[TASK MATERIAL]

(* ===== verification/DbRec.v ===== *)
(** * The doorbell recovery registry (qed_dev.c)

    A doorbell is a write to the doorbell BAR that tells the chip how far a
    queue has been filled.  The chip drops doorbells when its queue overflows.
    Every entity that rings one registers its address and the place where it
    keeps the last data it wrote, and recovery rings all of them again.  The
    registry is a list per hardware function; on a two-engine device the BAR is
    split between the engines and the address says whose list an entry is on.

    The spin lock around the lists and the prints are left out.  [NULL] is the
    address 0; a null dereference or an array access out of range is [None]. *)

From S2P Require Import Prelude.

Inductive qed_db_rec_width := DB_REC_WIDTH_32B | DB_REC_WIDTH_64B.
Inductive qed_db_rec_space := DB_REC_KERNEL | DB_REC_USER.

#[export] Instance qed_db_rec_width_eq_dec : EqDecision qed_db_rec_width.
Proof. solve_decision. Defined.

Record qed_db_recovery_entry := mk_qed_db_recovery_entry {
  db_addr : Z;
  db_data : Z;
  db_width : qed_db_rec_width;
  db_space : qed_db_rec_space;
  hwfn_idx : Z
}.

Record qed_db_recovery_info := mk_qed_db_recovery_info {
  db_list : list qed_db_recovery_entry;
  db_count : Z;
  overflow : bool;           (* QED_OVERFLOW_BIT of the overflow word *)
  dorq_attn : bool;
  setup_done : bool
}.
#[export] Instance eta_qed_db_recovery_info : Settable qed_db_recovery_info := fun r =>
  mk_qed_db_recovery_info (db_list r) (db_count r) (overflow r) (dorq_attn r) (setup_done r).

(** The fields of [struct qed_hwfn] this component uses. *)
Record db_hwfn := mk_db_hwfn {
  my_id : Z;
  doorbells : Z;
  db_size : Z;
  db_recovery_info : qed_db_recovery_info
}.
#[export] Instance eta_db_hwfn : Settable db_hwfn := fun r =>
  mk_db_hwfn (my_id r) (doorbells r) (db_size r) (db_recovery_info r).

(** The functions of the device, with the entries [kzalloc] has handed out and
    not got back ([kz_live]) and the outcomes of its next calls ([kz_oracle];
    it succeeds when the list is used up). *)
Record db_dev := mk_db_dev {
  hwfns : list db_hwfn;
  kz_oracle : list bool;
  kz_live : Z
}.
#[export] Instance eta_db_dev : Settable db_dev := fun r =>
  mk_db_dev (hwfns r) (kz_oracle r) (kz_live r).

Definition QED_IS_CMT (cdev : db_dev) : bool := 1 <? Z.of_nat (length (hwfns cdev)).
Definition set_hwfn (i : nat) (h : db_hwfn) (cdev : db_dev) : db_dev :=
  cdev <| hwfns := <[i := h]> (hwfns cdev) |>.
Definition set_db_info (i : nat) (r : qed_db_recovery_info) (h : db_hwfn) (cdev : db_dev) : db_dev :=
  set_hwfn i (h <| db_recovery_info := r |>) cdev.
Definition kzalloc_entry (cdev : db_dev) : bool * db_dev :=
  match kz_oracle cdev with
  | [] => (true, cdev <| kz_live := kz_live cdev + 1 |>)
  | ok :: os => (ok, cdev <| kz_oracle := os |> <| kz_live := kz_live cdev + (if ok then 1 else 0) |>)
  end.
Definition kfree_entry (cdev : db_dev) : db_dev := cdev <| kz_live := kz_live cdev - 1 |>.

(** ** Operations *)

(** [qed_db_rec_find_hwfn]: the index of the function the address belongs to. *)
Definition qed_db_rec_find_hwfn (cdev : db_dev) (addr : Z) : option nat :=
  if QED_IS_CMT cdev
  then h1 ← hwfns cdev !! 1%nat; Some (if addr <? doorbells h1 then 0%nat else 1%nat)
  else _ ← hwfns cdev !! 0%nat; Some 0%nat.

Definition width_bits (w : qed_db_rec_width) : Z :=
  match w with DB_REC_WIDTH_32B => 32 | DB_REC_WIDTH_64B => 64 end.

Definition qed_db_rec_sanity (cdev : db_dev) (addr : Z) (w : qed_db_rec_width) (data : Z) : option bool :=
  i ← qed_db_rec_find_hwfn cdev addr;
  h ← hwfns cdev !! i;
  let width := width_bits w in
  Some (if (addr <? doorbells h) || (doorbells h + db_size h <? addr + width) then false
        else if data =? 0 then false else true).

Definition qed_db_recovery_add (cdev : db_dev) (addr data : Z) (w : qed_db_rec_width)
    (sp : qed_db_rec_space) : option (Z * db_dev) :=
  ok ← qed_db_rec_sanity cdev addr w data;
  if negb ok then Some (- EINVAL, cdev) else
  i ← qed_db_rec_find_hwfn cdev addr;
  h ← hwfns cdev !! i;
  let '(got, cdev) := kzalloc_entry cdev in
  if negb got then Some (- ENOMEM, cdev) else
  let db_entry := mk_qed_db_recovery_entry addr data w sp (u8 (my_id h)) in
  let info := db_recovery_info h in
  Some (0, set_db_info i (info <| db_list := db_list info ++ [db_entry] |>) h cdev).

(** The search loop of [qed_db_recovery_del]: unlinks the first entry whose
    data pointer is the key. *)
Fixpoint del_entry (data : Z) (l : list qed_db_recovery_entry) : option (list qed_db_recovery_entry) :=
  match l with
  | [] => None
  | e :: l => if db_data e =? data then Some l else (cons e) <$> del_entry data l
  end.

Definition qed_db_recovery_del (cdev : db_dev) (addr data : Z) : option (Z * db_dev) :=
  i ← qed_db_rec_find_hwfn cdev addr;
  h ← hwfns cdev !! i;
  let info := db_recovery_info h in
  match del_entry data (db_list info) with
  | None => Some (- EINVAL, cdev)
  | Some l => Some (0, kfree_entry (set_db_info i (info <| db_list := l |>) h cdev))
  end.

Definition qed_db_recovery_setup (i : nat) (cdev : db_dev) : option (Z * db_dev) :=
  h ← hwfns cdev !! i;
  if db_size h =? 0 then Some (- EINVAL, cdev) else
  Some (0, set_db_info i (db_recovery_info h <| db_list := [] |> <| db_count := 0 |> <| setup_done := true |>) h cdev).

(** The purge loop of [qed_db_recovery_teardown]: unlink and free the first
    entry until the list is empty. *)
Fixpoint purge_loop (l : list qed_db_recovery_entry) (cdev : db_dev) : db_dev :=
  match l with
  | [] => cdev
  | _ :: l => purge_loop l (kfree_entry cdev)
  end.

Definition qed_db_recovery_teardown (i : nat) (cdev : db_dev) : option db_dev :=
  h ← hwfns cdev !! i;
  let info := db_recovery_info h in
  if negb (setup_done info) then Some cdev else
  Some (set_db_info i (info <| db_list := [] |> <| db_count := 0 |> <| setup_done := false |>) h
          (purge_loop (db_list info) cdev)).

(** Host memory, byte by byte, and the little-endian loads of the doorbell
    data. *)
Fixpoint load_le (mem : Z -> Z) (a : Z) (n : nat) : Z :=
  match n with
  | O => 0
  | S n => mem a mod 256 + 256 * load_le mem (a + 1) n
  end.

(** Where doorbells go: [DIRECT_REG_WR] and [DIRECT_REG_WR64], by width. *)
Class DoorbellBar (D : Type) := direct_reg_wr : Z -> Z -> Z -> D -> D.   (* address, bits, value *)
Arguments direct_reg_wr {D} {_}.

(** The log of the writes, oldest first. *)
#[export] Instance log_bar : DoorbellBar (list (Z * Z * Z)) := fun a w v l => l ++ [(a, w, v)].

Definition db_value (mem : Z -> Z) (e : qed_db_recovery_entry) : Z :=
  match db_width e with
  | DB_REC_WIDTH_32B => load_le mem (db_data e) 4
  | DB_REC_WIDTH_64B => load_le mem (db_data e) 8
  end.

Definition qed_db_recovery_ring {D} `{DoorbellBar D} (mem : Z -> Z) (d : D) (e : qed_db_recovery_entry) : D :=
  direct_reg_wr (db_addr e) (width_bits (db_width e)) (db_value mem e) d.

Definition qed_db_recovery_execute {D} `{DoorbellBar D} (mem : Z -> Z) (info : qed_db_recovery_info) (d : D)
    : qed_db_recovery_info * D :=
  let info := info <| db_count := u32 (db_count info + 1) |> in
  (info, fold_left (qed_db_recovery_ring mem) (db_list info) d).

(** ** The registry as its clients see it *)

(** One list of registrations for the whole device, in order. *)
Record registration := mk_registration {
  r_addr : Z; r_data : Z; r_width : qed_db_rec_width; r_space : qed_db_rec_space
}.

(** How the BAR is divided: the lower bound of each engine's part and its
    size. *)
Notation bar := (list (Z * Z)).
Definition dev_bar (cdev : db_dev) : bar := (fun h => (doorbells h, db_size h)) <$> hwfns cdev.

(** The engine that owns an address. *)
Definition owner (b : bar) (addr : Z) : nat :=
  match b with
  | _ :: (lo1, _) :: _ => if addr <? lo1 then 0%nat else 1%nat
  | _ => 0%nat
  end.

Definition width_bytes (w : qed_db_rec_width) : Z := width_bits w / 8.

(** A doorbell with data, all bytes of which are within the BAR of its engine. *)
Definition legal (b : bar) (r : registration) : Prop :=
  exists lo sz, b !! owner b (r_addr r) = Some (lo, sz) /\ r_data r <> 0 /\
    lo <= r_addr r /\ r_addr r + width_bytes (r_width r) <= lo + sz.

(** Fewer than 32 or 64 bytes, as many as the doorbell has bits, before the end
    of the BAR or past it: [qed_db_rec_sanity] takes the width in bits for a
    number of bytes. *)
Definition near_end (b : bar) (r : registration) : Prop :=
  exists lo sz, b !! owner b (r_addr r) = Some (lo, sz) /\ lo + sz < r_addr r + width_bits (r_width r).

(** Removing the first registration of an engine with a data pointer. *)
Fixpoint unregister (b : bar) (o : nat) (data : Z) (l : list registration) : option (list registration) :=
  match l with
  | [] => None
  | r :: l => if decide (owner b (r_addr r) = o /\ r_data r = data) then Some l
              else (cons r) <$> unregister b o data l
  end.

(** What recovery has to write for a registration. *)
Definition reg_write (mem : Z -> Z) (r : registration) : Z * Z * Z :=
  (r_addr r, width_bits (r_width r),
   load_le mem (r_data r) (match r_width r with DB_REC_WIDTH_32B => 4 | DB_REC_WIDTH_64B => 8 end)).

Definition of_entry (e : qed_db_recovery_entry) : registration :=
  mk_registration (db_addr e) (db_data e) (db_width e) (db_space e).

Definition owned (b : bar) (i : nat) (l : list registration) : list registration :=
  filter (fun r => owner b (r_addr r) = i) l.

(** The lists of the driver are the parts of the registry, entry by entry, and
    every entry is live memory. *)
Record registry_rep (cdev : db_dev) (l : list registration) : Prop := {
  rep_funcs : (1 <= length (hwfns cdev) <= 2)%nat;
  rep_lists : forall i h, hwfns cdev !! i = Some h ->
    of_entry <$> db_list (db_recovery_info h) = owned (dev_bar cdev) i l;
  rep_legal : Forall (legal (dev_bar cdev)) l;
  rep_live : kz_live cdev = Z.of_nat (length l)
}.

[/TASK MATERIAL]

> _TASK DETAILS_
Using the material above, return each line in which the word "pointer" occurs.

> _RESULT OF THIS TASK_
    data pointer is the key. *)
(** Removing the first registration of an engine with a data pointer. *)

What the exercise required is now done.